- **About this task**
Below are records; reproduce exactly the lines from the one that has "Fixpoint py_lstrip (s" through the one that has "(** [s.startswith(p)] *)", ends included, and nothing more.

- **Data shown**
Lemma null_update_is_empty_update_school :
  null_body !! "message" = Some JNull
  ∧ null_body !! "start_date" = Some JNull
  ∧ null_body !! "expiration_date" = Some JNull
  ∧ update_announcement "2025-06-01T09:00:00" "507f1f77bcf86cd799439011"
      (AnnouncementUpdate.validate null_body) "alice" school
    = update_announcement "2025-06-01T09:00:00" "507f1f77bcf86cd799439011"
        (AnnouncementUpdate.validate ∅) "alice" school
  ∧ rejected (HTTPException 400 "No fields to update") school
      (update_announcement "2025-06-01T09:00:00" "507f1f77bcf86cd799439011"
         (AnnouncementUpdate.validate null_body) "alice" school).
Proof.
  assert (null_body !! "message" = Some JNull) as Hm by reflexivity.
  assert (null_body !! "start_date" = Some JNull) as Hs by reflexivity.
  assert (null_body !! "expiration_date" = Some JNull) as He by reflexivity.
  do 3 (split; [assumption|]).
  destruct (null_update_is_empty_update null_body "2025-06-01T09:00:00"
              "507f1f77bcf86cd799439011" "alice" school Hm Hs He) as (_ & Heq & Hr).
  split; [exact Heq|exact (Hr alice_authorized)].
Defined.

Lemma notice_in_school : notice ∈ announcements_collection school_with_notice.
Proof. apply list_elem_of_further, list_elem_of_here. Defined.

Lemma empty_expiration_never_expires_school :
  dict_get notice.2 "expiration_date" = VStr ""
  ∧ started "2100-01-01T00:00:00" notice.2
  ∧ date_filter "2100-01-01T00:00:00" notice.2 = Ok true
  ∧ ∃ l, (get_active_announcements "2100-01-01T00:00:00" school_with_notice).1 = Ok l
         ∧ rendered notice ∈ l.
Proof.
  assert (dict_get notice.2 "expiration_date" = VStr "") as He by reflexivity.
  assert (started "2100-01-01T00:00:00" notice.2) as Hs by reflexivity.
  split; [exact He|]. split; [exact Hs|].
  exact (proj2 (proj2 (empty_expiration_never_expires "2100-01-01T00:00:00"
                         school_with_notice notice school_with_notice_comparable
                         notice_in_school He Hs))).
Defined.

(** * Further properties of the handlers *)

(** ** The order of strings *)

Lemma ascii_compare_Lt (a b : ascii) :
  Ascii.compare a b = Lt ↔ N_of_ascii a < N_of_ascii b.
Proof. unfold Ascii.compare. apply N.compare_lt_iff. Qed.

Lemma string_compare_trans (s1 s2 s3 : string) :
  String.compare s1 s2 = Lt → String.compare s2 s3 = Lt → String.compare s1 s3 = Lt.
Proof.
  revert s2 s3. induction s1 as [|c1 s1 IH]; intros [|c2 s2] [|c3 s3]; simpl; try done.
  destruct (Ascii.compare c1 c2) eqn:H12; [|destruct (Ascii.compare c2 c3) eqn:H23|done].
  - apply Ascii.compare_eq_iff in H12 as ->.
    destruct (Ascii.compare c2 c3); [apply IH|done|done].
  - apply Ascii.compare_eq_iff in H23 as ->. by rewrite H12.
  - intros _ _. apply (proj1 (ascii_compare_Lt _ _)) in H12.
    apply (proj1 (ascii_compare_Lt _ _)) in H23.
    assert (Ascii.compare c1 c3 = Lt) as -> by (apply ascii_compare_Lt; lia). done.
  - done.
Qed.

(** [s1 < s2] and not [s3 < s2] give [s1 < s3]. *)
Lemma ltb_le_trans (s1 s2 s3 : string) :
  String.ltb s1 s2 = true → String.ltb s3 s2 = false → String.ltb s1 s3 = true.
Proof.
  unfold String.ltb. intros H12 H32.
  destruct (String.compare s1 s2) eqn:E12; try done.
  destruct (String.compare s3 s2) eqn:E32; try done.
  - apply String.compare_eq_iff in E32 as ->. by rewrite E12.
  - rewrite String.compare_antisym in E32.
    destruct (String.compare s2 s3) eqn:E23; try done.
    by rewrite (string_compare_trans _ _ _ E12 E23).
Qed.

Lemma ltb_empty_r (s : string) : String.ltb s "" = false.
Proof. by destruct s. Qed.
==
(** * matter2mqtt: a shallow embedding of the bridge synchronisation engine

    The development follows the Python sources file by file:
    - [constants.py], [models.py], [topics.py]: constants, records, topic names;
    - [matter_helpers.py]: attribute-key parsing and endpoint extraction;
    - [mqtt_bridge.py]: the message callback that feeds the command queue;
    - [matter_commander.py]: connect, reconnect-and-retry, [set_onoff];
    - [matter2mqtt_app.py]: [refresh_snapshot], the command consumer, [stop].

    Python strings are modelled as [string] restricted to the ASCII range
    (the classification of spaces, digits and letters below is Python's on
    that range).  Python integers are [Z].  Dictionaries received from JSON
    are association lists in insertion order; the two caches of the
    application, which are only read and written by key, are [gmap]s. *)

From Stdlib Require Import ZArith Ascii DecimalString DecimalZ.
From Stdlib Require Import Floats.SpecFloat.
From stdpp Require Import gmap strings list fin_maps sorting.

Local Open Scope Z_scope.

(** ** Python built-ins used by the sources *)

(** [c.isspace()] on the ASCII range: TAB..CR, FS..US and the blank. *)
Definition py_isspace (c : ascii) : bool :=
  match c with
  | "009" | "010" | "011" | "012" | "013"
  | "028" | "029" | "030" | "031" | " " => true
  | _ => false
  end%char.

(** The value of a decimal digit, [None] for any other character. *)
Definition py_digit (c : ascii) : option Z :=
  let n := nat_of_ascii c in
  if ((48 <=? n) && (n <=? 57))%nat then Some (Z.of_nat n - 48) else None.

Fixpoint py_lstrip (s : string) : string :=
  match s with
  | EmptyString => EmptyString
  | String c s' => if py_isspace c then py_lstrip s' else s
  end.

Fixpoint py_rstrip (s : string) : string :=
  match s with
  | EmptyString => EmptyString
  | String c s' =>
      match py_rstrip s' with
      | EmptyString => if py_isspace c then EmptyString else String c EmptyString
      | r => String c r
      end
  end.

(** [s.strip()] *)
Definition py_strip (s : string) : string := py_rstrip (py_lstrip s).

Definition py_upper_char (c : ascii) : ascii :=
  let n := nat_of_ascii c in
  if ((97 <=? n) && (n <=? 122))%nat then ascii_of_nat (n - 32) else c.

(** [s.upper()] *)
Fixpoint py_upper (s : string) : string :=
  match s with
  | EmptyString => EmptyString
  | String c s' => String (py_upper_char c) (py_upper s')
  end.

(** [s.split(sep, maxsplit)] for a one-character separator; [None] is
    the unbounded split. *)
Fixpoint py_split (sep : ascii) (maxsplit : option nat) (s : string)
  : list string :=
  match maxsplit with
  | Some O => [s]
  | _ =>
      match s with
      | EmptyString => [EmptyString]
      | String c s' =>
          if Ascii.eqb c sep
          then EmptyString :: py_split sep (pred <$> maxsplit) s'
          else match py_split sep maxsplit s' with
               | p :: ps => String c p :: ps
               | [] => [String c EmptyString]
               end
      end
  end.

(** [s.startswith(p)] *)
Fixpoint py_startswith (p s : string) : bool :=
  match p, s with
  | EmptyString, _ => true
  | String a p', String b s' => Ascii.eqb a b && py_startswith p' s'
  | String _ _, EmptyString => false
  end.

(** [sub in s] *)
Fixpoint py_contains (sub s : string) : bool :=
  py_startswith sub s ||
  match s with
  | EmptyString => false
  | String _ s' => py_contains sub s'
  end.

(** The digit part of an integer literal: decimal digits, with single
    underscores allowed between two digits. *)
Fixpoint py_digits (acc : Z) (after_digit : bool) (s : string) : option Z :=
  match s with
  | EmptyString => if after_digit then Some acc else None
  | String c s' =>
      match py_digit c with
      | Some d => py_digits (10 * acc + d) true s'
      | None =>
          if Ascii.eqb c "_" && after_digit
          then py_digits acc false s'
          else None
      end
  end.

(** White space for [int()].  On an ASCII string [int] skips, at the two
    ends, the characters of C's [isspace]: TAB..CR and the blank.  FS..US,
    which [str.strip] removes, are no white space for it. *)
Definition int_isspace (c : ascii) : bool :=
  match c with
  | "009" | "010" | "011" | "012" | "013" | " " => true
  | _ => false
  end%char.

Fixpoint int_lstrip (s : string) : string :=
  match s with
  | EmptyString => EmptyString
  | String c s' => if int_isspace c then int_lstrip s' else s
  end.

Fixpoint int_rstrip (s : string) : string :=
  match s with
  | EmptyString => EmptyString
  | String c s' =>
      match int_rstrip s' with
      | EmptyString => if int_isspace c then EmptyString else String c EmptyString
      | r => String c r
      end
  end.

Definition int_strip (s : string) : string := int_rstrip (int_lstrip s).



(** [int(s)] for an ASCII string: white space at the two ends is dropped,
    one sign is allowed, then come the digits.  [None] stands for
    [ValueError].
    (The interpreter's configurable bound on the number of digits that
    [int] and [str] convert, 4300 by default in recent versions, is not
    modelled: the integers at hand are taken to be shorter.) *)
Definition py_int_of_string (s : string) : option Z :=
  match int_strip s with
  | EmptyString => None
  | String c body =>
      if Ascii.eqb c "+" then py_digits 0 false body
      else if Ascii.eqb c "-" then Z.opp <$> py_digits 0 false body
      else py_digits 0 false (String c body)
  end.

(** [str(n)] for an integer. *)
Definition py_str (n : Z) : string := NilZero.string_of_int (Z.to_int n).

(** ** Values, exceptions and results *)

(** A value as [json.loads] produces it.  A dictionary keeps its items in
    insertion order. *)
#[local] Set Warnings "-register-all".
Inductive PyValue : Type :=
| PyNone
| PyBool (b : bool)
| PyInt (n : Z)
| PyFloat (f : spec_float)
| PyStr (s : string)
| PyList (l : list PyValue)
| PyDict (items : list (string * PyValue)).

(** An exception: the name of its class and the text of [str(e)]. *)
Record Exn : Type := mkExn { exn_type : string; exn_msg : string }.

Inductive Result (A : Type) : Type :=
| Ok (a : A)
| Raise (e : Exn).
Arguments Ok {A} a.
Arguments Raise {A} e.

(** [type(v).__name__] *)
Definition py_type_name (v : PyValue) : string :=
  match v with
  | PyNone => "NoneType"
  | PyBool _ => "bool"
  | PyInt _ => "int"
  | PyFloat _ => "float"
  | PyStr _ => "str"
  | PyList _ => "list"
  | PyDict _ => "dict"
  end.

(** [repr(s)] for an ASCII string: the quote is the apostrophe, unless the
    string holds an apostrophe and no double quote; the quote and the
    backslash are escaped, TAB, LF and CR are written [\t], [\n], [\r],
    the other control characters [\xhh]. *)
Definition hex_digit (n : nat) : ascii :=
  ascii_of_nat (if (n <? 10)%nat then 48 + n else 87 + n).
--
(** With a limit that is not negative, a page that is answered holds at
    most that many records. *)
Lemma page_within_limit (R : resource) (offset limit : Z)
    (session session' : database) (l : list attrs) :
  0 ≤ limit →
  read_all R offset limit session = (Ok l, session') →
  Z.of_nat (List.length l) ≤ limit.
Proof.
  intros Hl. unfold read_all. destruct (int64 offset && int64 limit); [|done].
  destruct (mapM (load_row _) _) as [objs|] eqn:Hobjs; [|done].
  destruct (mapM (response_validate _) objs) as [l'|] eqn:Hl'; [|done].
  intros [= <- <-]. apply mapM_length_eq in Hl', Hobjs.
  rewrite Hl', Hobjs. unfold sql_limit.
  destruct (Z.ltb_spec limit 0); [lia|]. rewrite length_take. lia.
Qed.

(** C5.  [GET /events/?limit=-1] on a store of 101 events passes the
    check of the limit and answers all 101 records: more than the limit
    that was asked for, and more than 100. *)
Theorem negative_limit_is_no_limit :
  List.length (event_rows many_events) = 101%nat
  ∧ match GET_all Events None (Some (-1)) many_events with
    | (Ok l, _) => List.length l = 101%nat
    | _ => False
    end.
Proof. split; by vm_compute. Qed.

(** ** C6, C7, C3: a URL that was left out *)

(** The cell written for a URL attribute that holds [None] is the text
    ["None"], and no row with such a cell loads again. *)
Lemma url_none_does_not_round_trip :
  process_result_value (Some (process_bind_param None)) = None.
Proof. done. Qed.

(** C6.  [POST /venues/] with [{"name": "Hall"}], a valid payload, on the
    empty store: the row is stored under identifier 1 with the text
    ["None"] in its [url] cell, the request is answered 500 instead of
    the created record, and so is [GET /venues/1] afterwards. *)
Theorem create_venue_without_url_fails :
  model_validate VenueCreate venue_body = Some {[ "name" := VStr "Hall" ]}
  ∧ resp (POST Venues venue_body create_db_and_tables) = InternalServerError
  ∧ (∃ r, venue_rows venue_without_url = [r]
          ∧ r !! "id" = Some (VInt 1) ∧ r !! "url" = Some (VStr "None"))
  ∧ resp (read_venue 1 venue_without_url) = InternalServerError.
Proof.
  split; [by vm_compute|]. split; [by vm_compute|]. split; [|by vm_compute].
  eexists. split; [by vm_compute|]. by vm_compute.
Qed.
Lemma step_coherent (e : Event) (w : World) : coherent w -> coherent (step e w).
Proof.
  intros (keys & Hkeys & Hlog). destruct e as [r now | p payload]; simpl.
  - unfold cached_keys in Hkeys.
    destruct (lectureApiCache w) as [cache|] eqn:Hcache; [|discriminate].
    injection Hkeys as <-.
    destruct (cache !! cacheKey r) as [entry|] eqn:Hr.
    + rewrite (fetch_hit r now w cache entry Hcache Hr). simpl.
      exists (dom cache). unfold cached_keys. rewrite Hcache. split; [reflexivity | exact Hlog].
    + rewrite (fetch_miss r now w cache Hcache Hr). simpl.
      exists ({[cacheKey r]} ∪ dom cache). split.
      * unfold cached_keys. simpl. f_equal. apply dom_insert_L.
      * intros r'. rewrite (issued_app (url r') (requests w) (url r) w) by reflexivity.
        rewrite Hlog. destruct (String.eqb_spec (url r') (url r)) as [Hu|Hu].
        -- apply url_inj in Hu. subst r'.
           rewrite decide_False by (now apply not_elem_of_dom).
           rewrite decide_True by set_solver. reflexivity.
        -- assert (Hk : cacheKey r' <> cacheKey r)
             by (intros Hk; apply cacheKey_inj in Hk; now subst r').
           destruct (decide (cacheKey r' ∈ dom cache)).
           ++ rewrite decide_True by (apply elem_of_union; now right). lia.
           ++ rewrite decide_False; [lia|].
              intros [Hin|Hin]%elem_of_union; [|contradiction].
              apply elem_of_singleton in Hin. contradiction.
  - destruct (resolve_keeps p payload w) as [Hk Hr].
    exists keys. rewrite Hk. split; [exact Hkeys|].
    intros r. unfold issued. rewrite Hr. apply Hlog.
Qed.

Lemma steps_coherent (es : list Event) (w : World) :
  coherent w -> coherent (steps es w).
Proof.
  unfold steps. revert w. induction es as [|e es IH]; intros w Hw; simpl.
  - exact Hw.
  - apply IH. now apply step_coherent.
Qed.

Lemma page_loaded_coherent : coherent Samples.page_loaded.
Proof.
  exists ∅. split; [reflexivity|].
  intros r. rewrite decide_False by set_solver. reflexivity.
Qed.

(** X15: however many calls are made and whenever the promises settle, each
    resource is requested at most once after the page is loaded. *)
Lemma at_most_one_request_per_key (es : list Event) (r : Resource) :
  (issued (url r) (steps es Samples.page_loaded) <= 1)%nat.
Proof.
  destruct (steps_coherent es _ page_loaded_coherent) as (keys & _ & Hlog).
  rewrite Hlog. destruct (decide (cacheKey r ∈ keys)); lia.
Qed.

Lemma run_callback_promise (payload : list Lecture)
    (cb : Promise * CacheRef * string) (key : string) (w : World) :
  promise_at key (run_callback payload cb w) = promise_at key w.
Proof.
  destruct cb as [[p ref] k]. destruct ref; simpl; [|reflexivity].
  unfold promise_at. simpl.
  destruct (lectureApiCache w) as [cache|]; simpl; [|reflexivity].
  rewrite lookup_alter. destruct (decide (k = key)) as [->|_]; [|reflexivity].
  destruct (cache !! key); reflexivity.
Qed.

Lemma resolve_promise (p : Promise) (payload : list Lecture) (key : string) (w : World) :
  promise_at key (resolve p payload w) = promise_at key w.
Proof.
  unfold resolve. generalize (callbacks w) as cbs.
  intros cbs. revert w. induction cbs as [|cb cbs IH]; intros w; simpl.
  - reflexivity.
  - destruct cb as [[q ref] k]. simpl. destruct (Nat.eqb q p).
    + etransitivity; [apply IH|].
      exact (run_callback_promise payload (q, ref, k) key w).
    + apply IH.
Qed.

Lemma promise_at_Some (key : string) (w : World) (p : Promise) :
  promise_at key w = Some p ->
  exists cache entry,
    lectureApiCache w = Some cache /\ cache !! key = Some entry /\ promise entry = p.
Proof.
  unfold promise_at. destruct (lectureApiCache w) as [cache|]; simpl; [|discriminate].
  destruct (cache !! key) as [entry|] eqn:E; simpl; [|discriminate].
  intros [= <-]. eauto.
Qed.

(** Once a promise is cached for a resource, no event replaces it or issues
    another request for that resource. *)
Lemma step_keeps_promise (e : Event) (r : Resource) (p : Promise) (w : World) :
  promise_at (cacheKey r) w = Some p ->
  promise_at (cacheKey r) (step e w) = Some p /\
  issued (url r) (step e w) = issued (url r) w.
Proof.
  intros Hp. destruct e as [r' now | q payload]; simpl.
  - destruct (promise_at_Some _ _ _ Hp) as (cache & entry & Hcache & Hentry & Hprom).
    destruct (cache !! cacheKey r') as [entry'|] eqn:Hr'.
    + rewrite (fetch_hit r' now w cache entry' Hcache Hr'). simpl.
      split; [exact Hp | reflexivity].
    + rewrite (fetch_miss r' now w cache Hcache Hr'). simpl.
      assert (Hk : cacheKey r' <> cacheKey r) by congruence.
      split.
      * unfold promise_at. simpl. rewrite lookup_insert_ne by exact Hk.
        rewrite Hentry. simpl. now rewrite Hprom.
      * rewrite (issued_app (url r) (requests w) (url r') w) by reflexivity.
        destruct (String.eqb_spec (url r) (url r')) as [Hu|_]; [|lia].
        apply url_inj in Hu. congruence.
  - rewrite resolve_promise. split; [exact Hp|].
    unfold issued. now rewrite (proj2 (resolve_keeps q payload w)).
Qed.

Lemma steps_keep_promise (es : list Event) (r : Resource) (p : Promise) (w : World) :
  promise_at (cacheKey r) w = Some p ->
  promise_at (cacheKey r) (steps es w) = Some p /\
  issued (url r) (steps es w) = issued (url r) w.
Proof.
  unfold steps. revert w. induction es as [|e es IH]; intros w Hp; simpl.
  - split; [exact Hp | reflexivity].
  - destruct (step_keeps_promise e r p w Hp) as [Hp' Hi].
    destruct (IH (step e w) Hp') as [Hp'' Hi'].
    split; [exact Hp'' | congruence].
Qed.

- **Solution to this exercise**
Fixpoint py_lstrip (s : string) : string :=
  match s with
  | EmptyString => EmptyString
  | String c s' => if py_isspace c then py_lstrip s' else s
  end.

Fixpoint py_rstrip (s : string) : string :=
  match s with
  | EmptyString => EmptyString
  | String c s' =>
      match py_rstrip s' with
      | EmptyString => if py_isspace c then EmptyString else String c EmptyString
      | r => String c r
      end
  end.

(** [s.strip()] *)
Definition py_strip (s : string) : string := py_rstrip (py_lstrip s).

Definition py_upper_char (c : ascii) : ascii :=
  let n := nat_of_ascii c in
  if ((97 <=? n) && (n <=? 122))%nat then ascii_of_nat (n - 32) else c.

(** [s.upper()] *)
Fixpoint py_upper (s : string) : string :=
  match s with
  | EmptyString => EmptyString
  | String c s' => String (py_upper_char c) (py_upper s')
  end.

(** [s.split(sep, maxsplit)] for a one-character separator; [None] is
    the unbounded split. *)
Fixpoint py_split (sep : ascii) (maxsplit : option nat) (s : string)
  : list string :=
  match maxsplit with
  | Some O => [s]
  | _ =>
      match s with
      | EmptyString => [EmptyString]
      | String c s' =>
          if Ascii.eqb c sep
          then EmptyString :: py_split sep (pred <$> maxsplit) s'
          else match py_split sep maxsplit s' with
               | p :: ps => String c p :: ps
               | [] => [String c EmptyString]
               end
      end
  end.

(** [s.startswith(p)] *)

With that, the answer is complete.